Your instructions
Report each line of the entries that includes "NewRequest" by copying it.

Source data
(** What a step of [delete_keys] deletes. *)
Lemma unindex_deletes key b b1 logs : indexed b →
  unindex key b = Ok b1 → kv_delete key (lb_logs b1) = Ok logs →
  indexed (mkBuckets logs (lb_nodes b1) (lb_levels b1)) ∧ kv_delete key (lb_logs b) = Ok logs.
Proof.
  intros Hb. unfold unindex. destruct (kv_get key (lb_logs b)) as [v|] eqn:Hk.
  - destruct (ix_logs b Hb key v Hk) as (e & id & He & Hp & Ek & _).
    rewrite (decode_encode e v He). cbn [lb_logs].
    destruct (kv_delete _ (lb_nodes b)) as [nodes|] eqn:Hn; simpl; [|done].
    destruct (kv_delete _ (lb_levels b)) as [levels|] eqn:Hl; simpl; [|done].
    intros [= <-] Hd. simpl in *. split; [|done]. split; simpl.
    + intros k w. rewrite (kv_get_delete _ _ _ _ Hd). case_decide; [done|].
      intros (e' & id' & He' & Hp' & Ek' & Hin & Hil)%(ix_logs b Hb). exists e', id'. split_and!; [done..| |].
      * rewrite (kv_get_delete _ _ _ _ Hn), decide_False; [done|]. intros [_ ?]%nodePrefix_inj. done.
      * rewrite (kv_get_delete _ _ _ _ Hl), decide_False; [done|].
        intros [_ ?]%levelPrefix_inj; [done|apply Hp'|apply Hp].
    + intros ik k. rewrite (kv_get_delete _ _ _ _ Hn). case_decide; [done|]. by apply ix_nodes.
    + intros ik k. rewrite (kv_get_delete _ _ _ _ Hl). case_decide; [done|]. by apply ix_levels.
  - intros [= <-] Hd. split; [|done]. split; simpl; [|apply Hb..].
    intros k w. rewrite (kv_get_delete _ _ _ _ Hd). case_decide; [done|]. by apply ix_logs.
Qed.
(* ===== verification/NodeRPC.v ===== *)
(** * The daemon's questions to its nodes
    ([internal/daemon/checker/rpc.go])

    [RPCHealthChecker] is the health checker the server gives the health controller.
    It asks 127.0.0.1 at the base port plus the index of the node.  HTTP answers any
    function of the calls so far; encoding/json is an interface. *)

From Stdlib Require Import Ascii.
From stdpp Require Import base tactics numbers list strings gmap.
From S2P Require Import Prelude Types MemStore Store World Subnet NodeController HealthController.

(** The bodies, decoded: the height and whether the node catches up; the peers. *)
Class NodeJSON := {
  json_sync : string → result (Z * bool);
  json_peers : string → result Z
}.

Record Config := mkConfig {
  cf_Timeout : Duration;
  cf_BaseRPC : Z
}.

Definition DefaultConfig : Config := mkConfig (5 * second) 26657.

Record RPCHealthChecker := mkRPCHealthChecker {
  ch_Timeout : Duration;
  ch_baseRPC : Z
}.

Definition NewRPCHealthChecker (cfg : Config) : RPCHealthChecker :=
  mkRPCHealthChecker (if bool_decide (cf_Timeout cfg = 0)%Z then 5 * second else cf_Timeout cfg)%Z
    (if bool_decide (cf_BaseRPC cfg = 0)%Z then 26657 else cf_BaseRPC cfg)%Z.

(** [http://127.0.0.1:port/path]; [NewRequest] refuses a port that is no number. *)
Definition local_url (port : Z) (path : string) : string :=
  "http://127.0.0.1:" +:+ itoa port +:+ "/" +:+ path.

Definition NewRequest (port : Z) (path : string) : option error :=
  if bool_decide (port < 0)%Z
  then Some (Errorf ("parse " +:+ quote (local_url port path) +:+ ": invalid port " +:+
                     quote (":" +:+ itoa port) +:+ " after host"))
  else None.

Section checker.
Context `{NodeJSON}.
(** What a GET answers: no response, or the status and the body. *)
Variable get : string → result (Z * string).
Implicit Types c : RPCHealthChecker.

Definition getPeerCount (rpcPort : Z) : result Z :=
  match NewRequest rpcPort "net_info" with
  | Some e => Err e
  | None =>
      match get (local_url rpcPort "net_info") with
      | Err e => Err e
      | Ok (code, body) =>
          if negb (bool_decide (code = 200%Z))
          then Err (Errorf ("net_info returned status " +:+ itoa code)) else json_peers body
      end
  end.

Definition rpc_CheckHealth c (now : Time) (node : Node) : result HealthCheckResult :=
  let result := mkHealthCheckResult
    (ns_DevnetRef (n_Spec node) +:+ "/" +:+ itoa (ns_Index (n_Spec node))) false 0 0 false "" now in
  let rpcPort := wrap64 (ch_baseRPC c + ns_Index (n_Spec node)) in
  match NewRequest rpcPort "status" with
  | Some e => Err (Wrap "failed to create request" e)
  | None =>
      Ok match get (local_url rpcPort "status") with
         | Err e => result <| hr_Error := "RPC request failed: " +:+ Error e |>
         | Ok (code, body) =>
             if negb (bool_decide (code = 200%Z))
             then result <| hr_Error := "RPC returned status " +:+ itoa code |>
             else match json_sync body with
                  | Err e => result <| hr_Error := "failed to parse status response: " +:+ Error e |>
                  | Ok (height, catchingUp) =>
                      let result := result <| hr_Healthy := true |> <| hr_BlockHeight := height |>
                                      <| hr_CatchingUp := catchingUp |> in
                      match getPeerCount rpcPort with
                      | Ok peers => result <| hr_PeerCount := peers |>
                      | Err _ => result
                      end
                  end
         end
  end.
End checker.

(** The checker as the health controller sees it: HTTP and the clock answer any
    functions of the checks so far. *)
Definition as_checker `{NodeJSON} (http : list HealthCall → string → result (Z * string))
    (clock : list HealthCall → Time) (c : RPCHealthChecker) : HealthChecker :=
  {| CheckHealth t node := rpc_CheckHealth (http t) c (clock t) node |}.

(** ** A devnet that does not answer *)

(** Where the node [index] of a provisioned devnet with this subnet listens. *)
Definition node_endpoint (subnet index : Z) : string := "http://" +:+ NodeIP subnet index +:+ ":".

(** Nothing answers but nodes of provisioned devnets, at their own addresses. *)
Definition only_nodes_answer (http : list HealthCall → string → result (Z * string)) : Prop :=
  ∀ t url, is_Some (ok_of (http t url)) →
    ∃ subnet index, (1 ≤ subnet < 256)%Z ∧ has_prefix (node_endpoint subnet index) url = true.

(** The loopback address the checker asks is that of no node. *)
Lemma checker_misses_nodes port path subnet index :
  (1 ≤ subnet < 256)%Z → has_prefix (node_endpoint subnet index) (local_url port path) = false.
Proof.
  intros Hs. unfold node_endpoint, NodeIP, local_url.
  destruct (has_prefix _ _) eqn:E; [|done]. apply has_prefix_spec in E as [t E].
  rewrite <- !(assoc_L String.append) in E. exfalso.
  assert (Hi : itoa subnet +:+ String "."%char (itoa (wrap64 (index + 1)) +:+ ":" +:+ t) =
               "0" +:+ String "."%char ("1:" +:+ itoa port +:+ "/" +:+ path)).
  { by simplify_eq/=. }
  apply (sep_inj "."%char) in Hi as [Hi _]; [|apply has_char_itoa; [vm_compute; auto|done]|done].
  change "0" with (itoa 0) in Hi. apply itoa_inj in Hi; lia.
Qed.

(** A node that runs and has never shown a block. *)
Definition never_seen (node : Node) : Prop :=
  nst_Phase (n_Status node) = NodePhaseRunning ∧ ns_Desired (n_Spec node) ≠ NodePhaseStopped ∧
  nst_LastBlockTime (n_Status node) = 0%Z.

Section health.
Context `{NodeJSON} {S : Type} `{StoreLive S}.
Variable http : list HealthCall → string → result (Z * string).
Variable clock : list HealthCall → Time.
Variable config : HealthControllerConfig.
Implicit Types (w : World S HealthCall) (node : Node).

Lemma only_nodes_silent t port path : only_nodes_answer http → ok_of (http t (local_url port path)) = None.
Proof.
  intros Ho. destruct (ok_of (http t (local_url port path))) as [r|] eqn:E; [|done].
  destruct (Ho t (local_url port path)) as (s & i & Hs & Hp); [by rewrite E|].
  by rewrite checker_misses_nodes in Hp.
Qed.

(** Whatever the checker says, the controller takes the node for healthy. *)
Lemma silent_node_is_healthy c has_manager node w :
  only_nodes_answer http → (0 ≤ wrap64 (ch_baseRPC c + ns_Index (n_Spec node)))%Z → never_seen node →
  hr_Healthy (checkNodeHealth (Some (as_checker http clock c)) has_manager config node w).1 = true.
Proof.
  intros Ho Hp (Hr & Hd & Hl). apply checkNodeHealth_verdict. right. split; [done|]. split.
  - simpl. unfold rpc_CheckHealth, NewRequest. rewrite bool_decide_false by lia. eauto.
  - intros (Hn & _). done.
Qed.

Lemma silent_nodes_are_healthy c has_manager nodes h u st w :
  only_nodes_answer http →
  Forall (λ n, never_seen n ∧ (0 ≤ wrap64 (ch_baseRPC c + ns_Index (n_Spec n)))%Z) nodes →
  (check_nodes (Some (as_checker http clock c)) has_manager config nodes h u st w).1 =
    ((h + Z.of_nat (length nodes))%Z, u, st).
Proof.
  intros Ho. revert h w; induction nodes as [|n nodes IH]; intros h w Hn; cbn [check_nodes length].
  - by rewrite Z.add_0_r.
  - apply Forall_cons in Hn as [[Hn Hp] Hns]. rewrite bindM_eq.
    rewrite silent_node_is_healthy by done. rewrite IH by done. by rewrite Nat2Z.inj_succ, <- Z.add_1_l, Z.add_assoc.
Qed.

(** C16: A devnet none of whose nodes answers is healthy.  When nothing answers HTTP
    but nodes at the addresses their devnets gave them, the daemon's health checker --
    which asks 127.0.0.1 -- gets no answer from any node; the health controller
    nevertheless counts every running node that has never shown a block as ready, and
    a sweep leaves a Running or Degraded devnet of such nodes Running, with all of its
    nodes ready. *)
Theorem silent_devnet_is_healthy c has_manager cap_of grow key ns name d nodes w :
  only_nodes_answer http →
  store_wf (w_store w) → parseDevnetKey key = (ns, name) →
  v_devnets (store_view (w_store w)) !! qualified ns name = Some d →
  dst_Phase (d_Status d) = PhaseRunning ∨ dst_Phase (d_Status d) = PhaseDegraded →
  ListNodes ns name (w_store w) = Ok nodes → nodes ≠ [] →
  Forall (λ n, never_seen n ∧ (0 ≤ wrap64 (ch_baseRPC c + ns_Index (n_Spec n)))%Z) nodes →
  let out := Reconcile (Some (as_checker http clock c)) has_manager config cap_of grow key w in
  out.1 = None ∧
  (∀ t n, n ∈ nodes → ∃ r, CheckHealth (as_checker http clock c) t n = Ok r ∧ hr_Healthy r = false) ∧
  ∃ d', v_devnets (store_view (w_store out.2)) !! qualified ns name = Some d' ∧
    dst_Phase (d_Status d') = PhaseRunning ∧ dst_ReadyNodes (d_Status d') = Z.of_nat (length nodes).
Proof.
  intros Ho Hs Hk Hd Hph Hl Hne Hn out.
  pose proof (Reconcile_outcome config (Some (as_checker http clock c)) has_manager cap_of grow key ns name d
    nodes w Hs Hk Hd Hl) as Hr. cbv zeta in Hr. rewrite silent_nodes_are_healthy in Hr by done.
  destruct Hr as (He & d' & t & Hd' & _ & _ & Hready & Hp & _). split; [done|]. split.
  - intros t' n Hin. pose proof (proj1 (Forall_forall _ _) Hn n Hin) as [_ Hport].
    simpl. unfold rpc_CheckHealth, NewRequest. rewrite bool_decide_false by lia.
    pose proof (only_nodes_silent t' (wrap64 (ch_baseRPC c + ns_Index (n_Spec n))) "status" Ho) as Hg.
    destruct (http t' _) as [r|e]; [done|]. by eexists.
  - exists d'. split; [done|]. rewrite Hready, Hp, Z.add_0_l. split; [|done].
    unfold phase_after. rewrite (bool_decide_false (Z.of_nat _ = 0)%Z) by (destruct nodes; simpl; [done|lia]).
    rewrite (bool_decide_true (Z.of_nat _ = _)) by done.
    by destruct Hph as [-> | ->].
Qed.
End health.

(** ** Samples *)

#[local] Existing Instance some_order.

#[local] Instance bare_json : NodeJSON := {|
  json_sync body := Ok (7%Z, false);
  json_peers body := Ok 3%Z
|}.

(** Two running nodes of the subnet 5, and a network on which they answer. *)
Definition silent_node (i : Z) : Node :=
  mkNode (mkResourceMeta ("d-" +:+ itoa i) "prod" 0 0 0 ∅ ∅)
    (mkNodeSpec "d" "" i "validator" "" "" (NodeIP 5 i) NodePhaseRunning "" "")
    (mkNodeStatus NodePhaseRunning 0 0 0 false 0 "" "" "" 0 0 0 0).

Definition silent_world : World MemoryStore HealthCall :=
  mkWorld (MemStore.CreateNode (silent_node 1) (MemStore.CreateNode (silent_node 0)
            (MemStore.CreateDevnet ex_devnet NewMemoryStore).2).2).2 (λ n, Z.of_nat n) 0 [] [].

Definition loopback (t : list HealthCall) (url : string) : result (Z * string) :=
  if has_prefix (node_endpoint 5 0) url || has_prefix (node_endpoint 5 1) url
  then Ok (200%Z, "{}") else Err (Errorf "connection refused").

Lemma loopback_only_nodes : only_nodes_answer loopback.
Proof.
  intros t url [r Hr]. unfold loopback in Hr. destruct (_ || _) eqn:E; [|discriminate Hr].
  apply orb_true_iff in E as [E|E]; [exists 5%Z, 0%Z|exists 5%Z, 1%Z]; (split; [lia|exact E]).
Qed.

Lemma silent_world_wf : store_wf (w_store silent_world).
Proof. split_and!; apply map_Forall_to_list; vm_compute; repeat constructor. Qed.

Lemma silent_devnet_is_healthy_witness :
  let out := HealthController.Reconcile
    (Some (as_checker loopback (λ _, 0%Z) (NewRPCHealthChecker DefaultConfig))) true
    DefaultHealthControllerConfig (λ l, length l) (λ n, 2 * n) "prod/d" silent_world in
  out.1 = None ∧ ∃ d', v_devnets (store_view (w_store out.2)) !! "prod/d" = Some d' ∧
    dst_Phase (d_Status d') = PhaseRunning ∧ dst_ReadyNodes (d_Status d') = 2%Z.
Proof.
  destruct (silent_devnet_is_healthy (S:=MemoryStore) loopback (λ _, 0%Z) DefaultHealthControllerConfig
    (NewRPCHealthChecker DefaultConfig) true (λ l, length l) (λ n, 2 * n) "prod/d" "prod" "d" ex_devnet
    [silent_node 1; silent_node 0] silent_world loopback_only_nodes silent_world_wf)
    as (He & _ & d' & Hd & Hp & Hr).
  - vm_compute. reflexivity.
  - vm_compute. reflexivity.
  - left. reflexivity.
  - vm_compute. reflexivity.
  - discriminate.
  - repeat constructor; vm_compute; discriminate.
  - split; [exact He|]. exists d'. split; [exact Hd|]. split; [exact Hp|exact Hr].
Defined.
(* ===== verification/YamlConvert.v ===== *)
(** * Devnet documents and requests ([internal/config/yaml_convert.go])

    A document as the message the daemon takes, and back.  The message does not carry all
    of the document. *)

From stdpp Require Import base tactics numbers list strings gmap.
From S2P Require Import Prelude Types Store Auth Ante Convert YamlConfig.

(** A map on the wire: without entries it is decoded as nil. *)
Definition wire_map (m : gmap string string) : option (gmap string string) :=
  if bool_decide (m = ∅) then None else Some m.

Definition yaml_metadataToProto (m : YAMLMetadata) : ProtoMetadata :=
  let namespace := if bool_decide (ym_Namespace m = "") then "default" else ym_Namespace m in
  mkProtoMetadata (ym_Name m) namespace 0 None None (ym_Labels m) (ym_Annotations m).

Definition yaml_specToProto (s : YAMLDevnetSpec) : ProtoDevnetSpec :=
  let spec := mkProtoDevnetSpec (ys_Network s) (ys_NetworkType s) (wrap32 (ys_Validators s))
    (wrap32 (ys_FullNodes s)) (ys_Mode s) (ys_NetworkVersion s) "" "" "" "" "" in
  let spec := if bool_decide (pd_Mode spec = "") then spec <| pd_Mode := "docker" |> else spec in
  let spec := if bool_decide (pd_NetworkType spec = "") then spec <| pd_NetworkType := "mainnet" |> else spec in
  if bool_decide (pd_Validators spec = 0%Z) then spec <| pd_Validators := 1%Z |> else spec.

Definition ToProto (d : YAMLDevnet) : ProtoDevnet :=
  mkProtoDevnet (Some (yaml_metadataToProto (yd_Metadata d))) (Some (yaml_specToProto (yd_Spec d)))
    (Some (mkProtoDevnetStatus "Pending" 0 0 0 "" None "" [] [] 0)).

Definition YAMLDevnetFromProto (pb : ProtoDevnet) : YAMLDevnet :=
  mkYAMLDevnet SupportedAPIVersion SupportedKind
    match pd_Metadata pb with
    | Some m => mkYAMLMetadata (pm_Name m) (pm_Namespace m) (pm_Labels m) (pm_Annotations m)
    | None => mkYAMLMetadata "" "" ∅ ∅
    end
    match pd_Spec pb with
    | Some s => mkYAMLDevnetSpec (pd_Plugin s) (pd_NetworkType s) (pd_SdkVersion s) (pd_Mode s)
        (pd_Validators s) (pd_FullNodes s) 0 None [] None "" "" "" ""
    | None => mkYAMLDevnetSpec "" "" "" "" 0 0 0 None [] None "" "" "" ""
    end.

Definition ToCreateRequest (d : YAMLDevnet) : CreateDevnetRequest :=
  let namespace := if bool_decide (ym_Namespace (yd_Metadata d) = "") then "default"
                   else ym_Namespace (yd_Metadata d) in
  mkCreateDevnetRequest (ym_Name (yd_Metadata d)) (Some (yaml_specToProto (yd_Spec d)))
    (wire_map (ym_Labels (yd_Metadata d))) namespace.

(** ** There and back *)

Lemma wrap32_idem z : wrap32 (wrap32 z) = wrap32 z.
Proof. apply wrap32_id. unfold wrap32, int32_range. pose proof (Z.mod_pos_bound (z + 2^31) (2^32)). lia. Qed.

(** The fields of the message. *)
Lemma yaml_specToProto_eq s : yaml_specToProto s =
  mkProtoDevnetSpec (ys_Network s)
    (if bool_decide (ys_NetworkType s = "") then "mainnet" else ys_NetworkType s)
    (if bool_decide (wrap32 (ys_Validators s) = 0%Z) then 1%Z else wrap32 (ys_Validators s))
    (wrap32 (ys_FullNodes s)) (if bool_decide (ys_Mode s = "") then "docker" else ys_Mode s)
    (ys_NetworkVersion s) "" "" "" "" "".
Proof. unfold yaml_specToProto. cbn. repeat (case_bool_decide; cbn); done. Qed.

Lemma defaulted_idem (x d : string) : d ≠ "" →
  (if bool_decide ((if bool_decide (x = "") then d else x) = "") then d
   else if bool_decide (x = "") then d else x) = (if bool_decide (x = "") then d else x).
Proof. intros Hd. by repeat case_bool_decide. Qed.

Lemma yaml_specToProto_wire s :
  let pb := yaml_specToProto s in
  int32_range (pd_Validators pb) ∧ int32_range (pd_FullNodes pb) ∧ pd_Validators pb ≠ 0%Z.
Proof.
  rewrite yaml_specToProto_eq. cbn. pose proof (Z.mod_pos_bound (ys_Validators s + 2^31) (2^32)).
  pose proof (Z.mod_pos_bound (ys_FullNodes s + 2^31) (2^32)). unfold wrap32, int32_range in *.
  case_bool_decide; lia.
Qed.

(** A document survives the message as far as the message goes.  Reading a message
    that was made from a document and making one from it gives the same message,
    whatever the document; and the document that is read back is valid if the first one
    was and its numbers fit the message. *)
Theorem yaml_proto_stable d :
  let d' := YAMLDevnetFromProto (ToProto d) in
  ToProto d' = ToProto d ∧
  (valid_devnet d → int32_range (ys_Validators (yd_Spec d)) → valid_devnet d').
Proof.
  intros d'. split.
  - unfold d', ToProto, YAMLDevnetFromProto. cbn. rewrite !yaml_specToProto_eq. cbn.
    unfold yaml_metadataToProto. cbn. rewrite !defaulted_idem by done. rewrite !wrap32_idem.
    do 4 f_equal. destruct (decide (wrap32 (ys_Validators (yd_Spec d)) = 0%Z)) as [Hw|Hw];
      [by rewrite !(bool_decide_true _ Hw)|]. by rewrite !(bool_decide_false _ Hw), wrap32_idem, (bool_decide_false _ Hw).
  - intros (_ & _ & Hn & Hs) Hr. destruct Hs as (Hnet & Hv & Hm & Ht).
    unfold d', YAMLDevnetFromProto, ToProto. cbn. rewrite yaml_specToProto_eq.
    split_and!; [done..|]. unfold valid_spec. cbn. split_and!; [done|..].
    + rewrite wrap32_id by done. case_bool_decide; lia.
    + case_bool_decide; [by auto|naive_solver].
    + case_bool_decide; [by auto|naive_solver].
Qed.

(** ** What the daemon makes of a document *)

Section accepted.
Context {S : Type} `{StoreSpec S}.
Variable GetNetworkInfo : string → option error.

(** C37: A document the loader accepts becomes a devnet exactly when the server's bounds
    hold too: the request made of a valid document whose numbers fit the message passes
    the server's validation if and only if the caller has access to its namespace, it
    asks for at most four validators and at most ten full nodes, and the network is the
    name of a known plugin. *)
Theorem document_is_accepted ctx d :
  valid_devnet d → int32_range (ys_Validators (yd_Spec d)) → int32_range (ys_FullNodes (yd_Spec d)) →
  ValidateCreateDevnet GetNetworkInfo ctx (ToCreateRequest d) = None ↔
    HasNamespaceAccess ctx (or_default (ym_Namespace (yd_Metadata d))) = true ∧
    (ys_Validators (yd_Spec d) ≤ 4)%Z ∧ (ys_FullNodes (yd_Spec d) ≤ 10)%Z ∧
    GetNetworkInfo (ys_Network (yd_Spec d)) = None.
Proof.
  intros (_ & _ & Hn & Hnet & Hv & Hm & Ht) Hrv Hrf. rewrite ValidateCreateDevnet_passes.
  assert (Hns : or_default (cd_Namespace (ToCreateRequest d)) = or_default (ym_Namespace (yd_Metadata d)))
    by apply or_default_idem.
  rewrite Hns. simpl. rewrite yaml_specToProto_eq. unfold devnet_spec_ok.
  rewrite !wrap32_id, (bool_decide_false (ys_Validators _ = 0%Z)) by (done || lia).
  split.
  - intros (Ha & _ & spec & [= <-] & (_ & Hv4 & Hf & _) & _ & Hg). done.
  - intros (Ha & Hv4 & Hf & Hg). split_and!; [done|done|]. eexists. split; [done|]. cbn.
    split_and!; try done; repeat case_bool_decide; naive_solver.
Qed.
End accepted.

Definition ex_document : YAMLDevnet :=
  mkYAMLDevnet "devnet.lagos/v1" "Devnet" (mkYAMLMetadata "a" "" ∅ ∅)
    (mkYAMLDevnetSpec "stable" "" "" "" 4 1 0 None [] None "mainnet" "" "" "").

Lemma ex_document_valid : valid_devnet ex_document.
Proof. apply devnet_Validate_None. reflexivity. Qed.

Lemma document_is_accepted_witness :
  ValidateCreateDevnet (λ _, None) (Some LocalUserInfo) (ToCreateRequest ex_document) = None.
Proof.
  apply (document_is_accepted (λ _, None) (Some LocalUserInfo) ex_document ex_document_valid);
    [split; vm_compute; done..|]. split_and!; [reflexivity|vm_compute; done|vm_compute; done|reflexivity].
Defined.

Task output
(** [http://127.0.0.1:port/path]; [NewRequest] refuses a port that is no number. *)
Definition NewRequest (port : Z) (path : string) : option error :=
  match NewRequest rpcPort "net_info" with
  match NewRequest rpcPort "status" with
  - simpl. unfold rpc_CheckHealth, NewRequest. rewrite bool_decide_false by lia. eauto.
    simpl. unfold rpc_CheckHealth, NewRequest. rewrite bool_decide_false by lia.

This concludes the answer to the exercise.